Records contained in a dataset:
——————————

(** The documented behaviour of regular files.  Every call may fail, and then it
    changes nothing; a read may give less than it is asked for, but something
    unless the position is at the end; a write may take a part of the data.
    Renaming and removing are described for files that are not open. *)
Class FileLaws (W : Type) `{!FileOps W} := {
  fl_files : W → gmap string (list Z);
  fl_handles : W → gmap Z FileHandle;
  fl_open p flags w :
    CREAT ∈ flags ∨ is_Some (fl_files w !! p) →
    let '(fd, w') := file_open p flags w in
    match fd with
    | Some h => fl_handles w !! h = None ∧
        fl_files w' = <[p := default [] (fl_files w !! p)]> (fl_files w) ∧
        fl_handles w' = <[h := mkFileHandle p 0 (bool_decide (APPEND ∈ flags))]> (fl_handles w)
    | None => fl_files w' = fl_files w ∧ fl_handles w' = fl_handles w
    end;
  fl_close fd w :
    fl_files (file_close fd w) = fl_files w ∧
    fl_handles (file_close fd w) = match fd with Some h => delete h (fl_handles w) | None => fl_handles w end;
  fl_get_size h p pos app c w :
    fl_handles w !! h = Some (mkFileHandle p pos app) → fl_files w !! p = Some c →
    file_get_size h w = blen c ∨ file_get_size h w < 0;
  fl_set_position h p pos app n w :
    fl_handles w !! h = Some (mkFileHandle p pos app) → 0 ≤ n →
    let '(r, w') := file_set_position h n w in
    fl_files w' = fl_files w ∧
    (0 ≤ r ∧ fl_handles w' = <[h := mkFileHandle p n app]> (fl_handles w) ∨ r < 0 ∧ fl_handles w' = fl_handles w);
  fl_read h p pos app c n w :
    fl_handles w !! h = Some (mkFileHandle p pos app) → fl_files w !! p = Some c → 0 < n →
    let '(r, w') := file_read h n w in
    fl_files w' = fl_files w ∧
    match r with
    | Some data => data `prefix_of` btake n (bdrop pos c) ∧ (data = [] → bdrop pos c = []) ∧
        fl_handles w' = <[h := mkFileHandle p (pos + blen data) app]> (fl_handles w)
    | None => fl_handles w' = fl_handles w
    end;
  fl_write h p pos c data w :
    fl_handles w !! h = Some (mkFileHandle p pos true) → fl_files w !! p = Some c → data ≠ [] →
    let '(r, w') := file_write h data w in
    if 0 <? r then r ≤ blen data ∧ fl_files w' = <[p := c ++ btake r data]> (fl_files w) ∧
      fl_handles w' = <[h := mkFileHandle p (blen (c ++ btake r data)) true]> (fl_handles w)
    else fl_files w' = fl_files w ∧ fl_handles w' = fl_handles w;
  fl_rename p q c w :
    fl_files w !! p = Some c →
    (∀ h fh, fl_handles w !! h = Some fh → fh_path fh ≠ p ∧ fh_path fh ≠ q) →
    let '(ok, w') := fs_rename p q w in
    fl_files w' = (if (ok : bool) then <[q := c]> (delete p (fl_files w)) else fl_files w) ∧
    fl_handles w' = fl_handles w;
  fl_remove p w :
    (∀ h fh, fl_handles w !! h = Some fh → fh_path fh ≠ p) →
    (fl_files (fs_remove p w) = delete p (fl_files w) ∨ fl_files (fs_remove p w) = fl_files w) ∧
    fl_handles (fs_remove p w) = fl_handles w;
}.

——————————

* [WHAT THIS TASK INVOLVES]: Starting at the line that contains "file_get_size h w = blen", retype each line through the last one in the records, both included, and add nothing.

* [WORKED SOLUTION]:
    file_get_size h w = blen c ∨ file_get_size h w < 0;
  fl_set_position h p pos app n w :
    fl_handles w !! h = Some (mkFileHandle p pos app) → 0 ≤ n →
    let '(r, w') := file_set_position h n w in
    fl_files w' = fl_files w ∧
    (0 ≤ r ∧ fl_handles w' = <[h := mkFileHandle p n app]> (fl_handles w) ∨ r < 0 ∧ fl_handles w' = fl_handles w);
  fl_read h p pos app c n w :
    fl_handles w !! h = Some (mkFileHandle p pos app) → fl_files w !! p = Some c → 0 < n →
    let '(r, w') := file_read h n w in
    fl_files w' = fl_files w ∧
    match r with
    | Some data => data `prefix_of` btake n (bdrop pos c) ∧ (data = [] → bdrop pos c = []) ∧
        fl_handles w' = <[h := mkFileHandle p (pos + blen data) app]> (fl_handles w)
    | None => fl_handles w' = fl_handles w
    end;
  fl_write h p pos c data w :
    fl_handles w !! h = Some (mkFileHandle p pos true) → fl_files w !! p = Some c → data ≠ [] →
    let '(r, w') := file_write h data w in
    if 0 <? r then r ≤ blen data ∧ fl_files w' = <[p := c ++ btake r data]> (fl_files w) ∧
      fl_handles w' = <[h := mkFileHandle p (blen (c ++ btake r data)) true]> (fl_handles w)
    else fl_files w' = fl_files w ∧ fl_handles w' = fl_handles w;
  fl_rename p q c w :
    fl_files w !! p = Some c →
    (∀ h fh, fl_handles w !! h = Some fh → fh_path fh ≠ p ∧ fh_path fh ≠ q) →
    let '(ok, w') := fs_rename p q w in
    fl_files w' = (if (ok : bool) then <[q := c]> (delete p (fl_files w)) else fl_files w) ∧
    fl_handles w' = fl_handles w;
  fl_remove p w :
    (∀ h fh, fl_handles w !! h = Some fh → fh_path fh ≠ p) →
    (fl_files (fs_remove p w) = delete p (fl_files w) ∨ fl_files (fs_remove p w) = fl_files w) ∧
    fl_handles (fs_remove p w) = fl_handles w;
}.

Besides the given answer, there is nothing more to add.